In Atlanta’s corporate suites, the paychecks at the very top are on a completely different scale from the ones most employees see. A new tally of corporate proxy filings shows a stark gap between what Atlanta’s biggest chief executives took home in 2025 and what their median workers earned. Some local CEOs pulled hundreds of times the pay of a typical employee, and at least one company’s filing puts the gulf in the thousands. Those disclosures, filed this spring as companies prepare annual meetings, have sharpened the debate over pay and board oversight.
A roundup of local proxy filings collected by Atlanta Business Journal shows wide CEO-to-worker ratios among Atlanta-headquartered public companies. One standout: a filing by The Coca-Cola Company that estimates a roughly 1,739-to-1 CEO-to-median-employee ratio for 2025.
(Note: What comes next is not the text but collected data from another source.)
(** * The Fedora glibc pipeline of [webscraping/fedora.py]

    A shallow embedding of the crawler, the build resolver, the downloader,
    the extractor and the gadget post-processing of [src/webscraping/fedora.py],
    with the properties the specification states about them.

    Modelling conventions.
    - Python [str] values are [string]s of ASCII characters; the character
      classes ([\d], white space, letter case) are the ASCII ones.
    - A dict keyed by [(version, disttag)] is a [gmap (string * string) _].
    - An HTML page is the list of its [<a href=...>] elements in document
      order, which is all [soup.find_all('a', href=True)] exposes.
    - The network, the file system and the external tools are oracles that
      the functions receive as arguments; raised exceptions are values of
      the type [result]. *)

From Stdlib Require Import ZArith NArith Ascii String List Lia Bool DecimalString.
From stdpp Require Import base option gmap strings list fin_maps.

Local Open Scope string_scope.

#[local] Arguments String.append !_ _ / : simpl nomatch.

(** ** Python string primitives *)

Module PyStr.

(** [\d] restricted to ASCII. *)
Definition is_digit (c : ascii) : bool :=
  (48 <=? nat_of_ascii c)%nat && (nat_of_ascii c <=? 57)%nat.

(** The ASCII characters for which [str.isspace] holds. *)
Definition is_space (c : ascii) : bool :=
  let n := nat_of_ascii c in
  ((9 <=? n)%nat && (n <=? 13)%nat) || ((28 <=? n)%nat && (n <=? 32)%nat).

Definition is_upper (c : ascii) : bool :=
  (65 <=? nat_of_ascii c)%nat && (nat_of_ascii c <=? 90)%nat.

Definition lower_char (c : ascii) : ascii :=
  if is_upper c then ascii_of_nat (nat_of_ascii c + 32) else c.

(** [s.lower()] *)
Fixpoint lower (s : string) : string :=
  match s with
  | EmptyString => EmptyString
  | String c s' => String (lower_char c) (lower s')
  end.

(** [s.startswith(p)] *)
Fixpoint startswith (p s : string) : bool :=
  match p, s with
  | EmptyString, _ => true
  | String a p', String b s' => if Ascii.eqb a b then startswith p' s' else false
  | String _ _, EmptyString => false
  end.

(** [p in s] *)
Fixpoint contains (p s : string) : bool :=
  startswith p s ||
  match s with
  | EmptyString => false
  | String _ s' => contains p s'
  end.

(** What is left of [s] after the prefix [p], when [s] starts with it. *)
Fixpoint drop_prefix (p s : string) : option string :=
  match p, s with
  | EmptyString, _ => Some s
  | String a p', String b s' => if Ascii.eqb a b then drop_prefix p' s' else None
  | String _ _, EmptyString => None
  end.

Fixpoint rev_acc (s acc : string) : string :=
  match s with
  | EmptyString => acc
  | String c s' => rev_acc s' (String c acc)
  end.

Definition rev (s : string) : string := rev_acc s EmptyString.

(** [s.endswith(p)] *)
Definition endswith (p s : string) : bool := startswith (rev p) (rev s).

(** [s.lstrip()], [s.rstrip()], [s.strip()] *)
Fixpoint lstrip (s : string) : string :=
  match s with
  | EmptyString => EmptyString
  | String c s' => if is_space c then lstrip s' else s
  end.

Definition rstrip (s : string) : string := rev (lstrip (rev s)).

Definition strip (s : string) : string := rstrip (lstrip s).

(** The longest prefix of digits, a greedy [\d*], and what follows it. *)
Fixpoint span_digits (s : string) : string * string :=
  match s with
  | EmptyString => (EmptyString, EmptyString)
  | String c s' =>
      if is_digit c
      then let '(d, r) := span_digits s' in (String c d, r)
      else (EmptyString, s)
  end.

(** A greedy [\d+]: it fails when no digit is there. *)
Definition digits1 (s : string) : option (string * string) :=
  match span_digits s with
  | (EmptyString, _) => None
  | (d, r) => Some (d, r)
  end.

Fixpoint all_digits (s : string) : bool :=
  match s with
  | EmptyString => true
  | String c s' => is_digit c && all_digits s'
  end.

Definition digit_value (c : ascii) : N := N.of_nat (nat_of_ascii c - 48).

(** [int(s)] for a string of decimal digits. *)
Definition int_of_digits (s : string) : N :=
  (fix go (s : string) (acc : N) : N :=
     match s with
     | EmptyString => acc
     | String c s' => go s' (acc * 10 + digit_value c)%N
     end) s 0%N.
(** *** The host name that is passed on *)

(** C10. [smtp_site_fail] returns whatever the session pointer is, and
    without a session the host name it passes to the defer or bounce
    service, once for every recipient that is left, is ["none"]. The
    other three routines read the name through the session pointer
    without a test, where they use it: with a session they return (for
    [smtp_rcpt_fail] given a recipient of the request, for
    [smtp_stream_except] given a known exception code) and the name of
    the session is what [smtp_mesg_fail] passes for every recipient that
    is left, what [smtp_rcpt_fail] passes for its recipient, and what
    [smtp_stream_except] puts into its text; without one,
    [smtp_mesg_fail] faults as soon as it has a recipient to defer or
    bounce, [smtp_rcpt_fail] faults in its disposition branch, and
    [smtp_stream_except] faults on every known exception code. Where
    they do not use the name they do not read it: [smtp_mesg_fail] and
    [smtp_rcpt_fail] return from the branch that skips the site, and
    [smtp_mesg_fail] returns when no recipient is left, with or without
    a session. *)
Theorem session_precondition (state : SMTP_STATE) (code : Z) (why : string)
    (kind : Z) (description : string) (log : list event) :
  (exists w',
     smtp_site_fail state code why log = Done (-1, w') /\
     relays_are (site_relay state) log (snd w')) /\
  (session state = None -> site_relay state = "none"%string) /\
  (forall s, session state = Some s ->
     site_relay state = namaddr s /\
     (exists w',
        smtp_mesg_fail state code why log = Done (-1, w') /\
        relays_are (namaddr s) log (snd w')) /\
     (forall nrcpt : nat,
        is_Some (rcpt_list (request state) !! nrcpt) \/
        disposition_branch state code = false ->
        exists w',
          smtp_rcpt_fail state code nrcpt why log = Done w' /\
          relays_are (namaddr s) log (snd w')) /\
     (kind = SMTP_ERR_EOF \/ kind = SMTP_ERR_TIME ->
        exists w',
          smtp_stream_except state kind description log = Done (-1, w') /\
          relays_are (namaddr s) log (snd w'))) /\
  (session state = None ->
     (smtp_mesg_fail state code why log = Fault <->
        disposition_branch state code = true /\
        exists r, r ∈ rcpt_list (request state) /\ offset r <> 0) /\
     (forall nrcpt : nat,
        disposition_branch state code = true ->
        smtp_rcpt_fail state code nrcpt why log = Fault) /\
     (kind = SMTP_ERR_EOF \/ kind = SMTP_ERR_TIME ->
        smtp_stream_except state kind description log = Fault)) /\
  (session state = None ->
   disposition_branch state code = true ->
   exists w' new,
     smtp_site_fail state code why log = Done (-1, w') /\
     snd w' = log ++ new /\
     filter (fun e => is_completed e = false) new =
     map (fun r => append_event (SMTP_SOFT code)
                     (append_args (request state) r "none" why))
         (filter (fun r => offset r <> 0) (rcpt_list (request state)))) /\
  (forall s, session state = Some s ->
     (disposition_branch state code = true ->
      (exists w' new,
         smtp_mesg_fail state code why log = Done (-1, w') /\
         snd w' = log ++ new /\
         filter (fun e => is_completed e = false) new =
         map (fun r => append_event (SMTP_SOFT code)
                         (append_args (request state) r (namaddr s) why))
             (filter (fun r => offset r <> 0)
                (rcpt_list (request state)))) /\
      (forall (nrcpt : nat) r,
         rcpt_list (request state) !! nrcpt = Some r ->
         exists w' post,
           smtp_rcpt_fail state code nrcpt why log = Done w' /\
           snd w' =
           log ++ append_event (SMTP_SOFT code)
                    (append_args (request state) r (namaddr s) why)
               :: post)) /\
     (kind = SMTP_ERR_EOF \/ kind = SMTP_ERR_TIME ->
      exists w' txt,
        smtp_stream_except state kind description log = Done (-1, w') /\
        (kind = SMTP_ERR_EOF -> txt = eof_why (namaddr s) description) /\
        (kind <> SMTP_ERR_EOF -> txt = time_why (namaddr s) description) /\
        snd w' =
        log ++
        if final_server state =? 0
        then [Ev_msg_info (queue_id (request state)) txt]
        else map (fun r => Ev_defer_append
                             (append_args (request state) r (namaddr s)
                                txt))
                 (filter (fun r => offset r <> 0)
                    (rcpt_list (request state))))) /\
  (disposition_branch state code = false ->
   smtp_mesg_fail state code why log =
   Done (-1, (smtp_check_code
                (set_status state (Z.lor (status state) (-1))) code,
              log ++ [Ev_msg_info (queue_id (request state)) why])) /\
   forall nrcpt : nat,
     smtp_rcpt_fail state code nrcpt why log =
     Done (set_status (smtp_check_code state code)
             (Z.lor (status (smtp_check_code state code)) (-1)),
           log ++ [Ev_msg_info (queue_id (request state)) why])) /\
  ((forall r, r ∈ rcpt_list (request state) -> offset r = 0) ->
   exists w',
     smtp_mesg_fail state code why log = Done (-1, w') /\ snd w' = log ++
       if disposition_branch state code
       then []
       else [Ev_msg_info (queue_id (request state)) why]).
Proof.
  destruct (session_cases state code why kind description log)
    as (H1 & H2 & H3 & H4).
  do 4 (split; [done|]). split; [|split; [|split]].
  - intros Hs B.
    destruct (site_fail_dispose state code why log B)
      as (rcpts' & st' & log' & Hl & E).
    unfold site_relay in Hl. rewrite Hs in Hl.
    apply dispose_loop_calls in Hl as (new & -> & Hnew).
    eexists _, new. split; [exact E|]. done.
  - intros s Hs. split.
    + intros B. split.
      * destruct (mesg_fail_total state code why log s Hs B)
          as (rcpts' & st' & log' & Hl & E).
        apply dispose_loop_calls in Hl as (new & -> & Hnew).
        eexists _, new. split; [exact E|]. done.
      * intros nrcpt r Hr.
        rewrite (rcpt_fail_dispose state code nrcpt why log r s B Hr Hs).
        cbv zeta. destruct (append_result _ _ _ =? 0);
          eexists _, _; (split; [done|]); simpl; done.
    + intros Hk.
      destruct (stream_except_known state kind description log s Hs Hk)
        as (txt & _ & He1 & He2 & E).
      rewrite E. destruct (final_server state =? 0).
      * eexists _, txt. done.
      * destruct (defer_loop_spec (request state) (namaddr s) txt
                    (rcpt_list (request state)) (status state) log)
          as (st' & -> & _).
        simpl. eexists _, txt. done.
  - intros B. split; [by apply mesg_fail_skip|].
    intros nrcpt. by apply rcpt_fail_skip.
  - intros Hall. destruct (disposition_branch state code) eqn:B.
    + rewrite (mesg_fail_dispose state code why log B).
      rewrite dispose_loop_nothing by (by apply Forall_forall).
      simpl. eexists. split; [done|]. simpl. by rewrite app_nil_r.
    + rewrite (mesg_fail_skip state code why log B). by eexists.
Qed.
Those eye-popping ratios fit a national pattern. CEO compensation jumped nearly 10% in 2024 while median worker pay rose much less, according to The Associated Press. Proxy-season data and Equilar analysis summarized by the Harvard Law School Forum on Corporate Governance also show rising median CEO pay and pay ratios across the largest U.S. firms.
Coca-Cola’s Numbers, In Plain Terms
Coca-Cola’s filing says its identified median employee was a part-time, hourly barista at Costa in the U.K. with annual total compensation of $17,947, while the company reported CEO James Quincey’s 2025 total at $31,208,165, yielding the 1,739:1 estimate. The proxy notes the company used Oct. 1, 2025 exchange rates and total base pay as its consistently applied compensation measure, choices that can push ratios higher when low-paid, part-time roles sit at the median.
Why The Ratios Can Differ So Much
Companies must disclose a CEO-to-median pay ratio under U.S. Securities and Exchange Commission rules, but the requirement allows firms latitude in how they identify the median employee and which pay components to include. That flexibility, along with a de minimis exclusion for small overseas workforces, means ratios often reflect methodological choices as much as raw pay spreads, so they are best read as company-specific snapshots rather than strict apples-to-apples comparisons.
What To Watch In Atlanta
The proxy disclosures give shareholders and workers a clearer window into pay practices, and they are already prompting questions ahead of annual meetings in Atlanta. Investors will be watching how boards explain pay-for-performance links and whether companies change methodology or disclosure in next year’s filings.
Numbers like Coca-Cola’s are not just statistics, they shape reputations, boardroom scrutiny and local debate over wages and fairness. As proxy season proceeds, more companies here are likely to face pointed questions over how they set and disclose pay.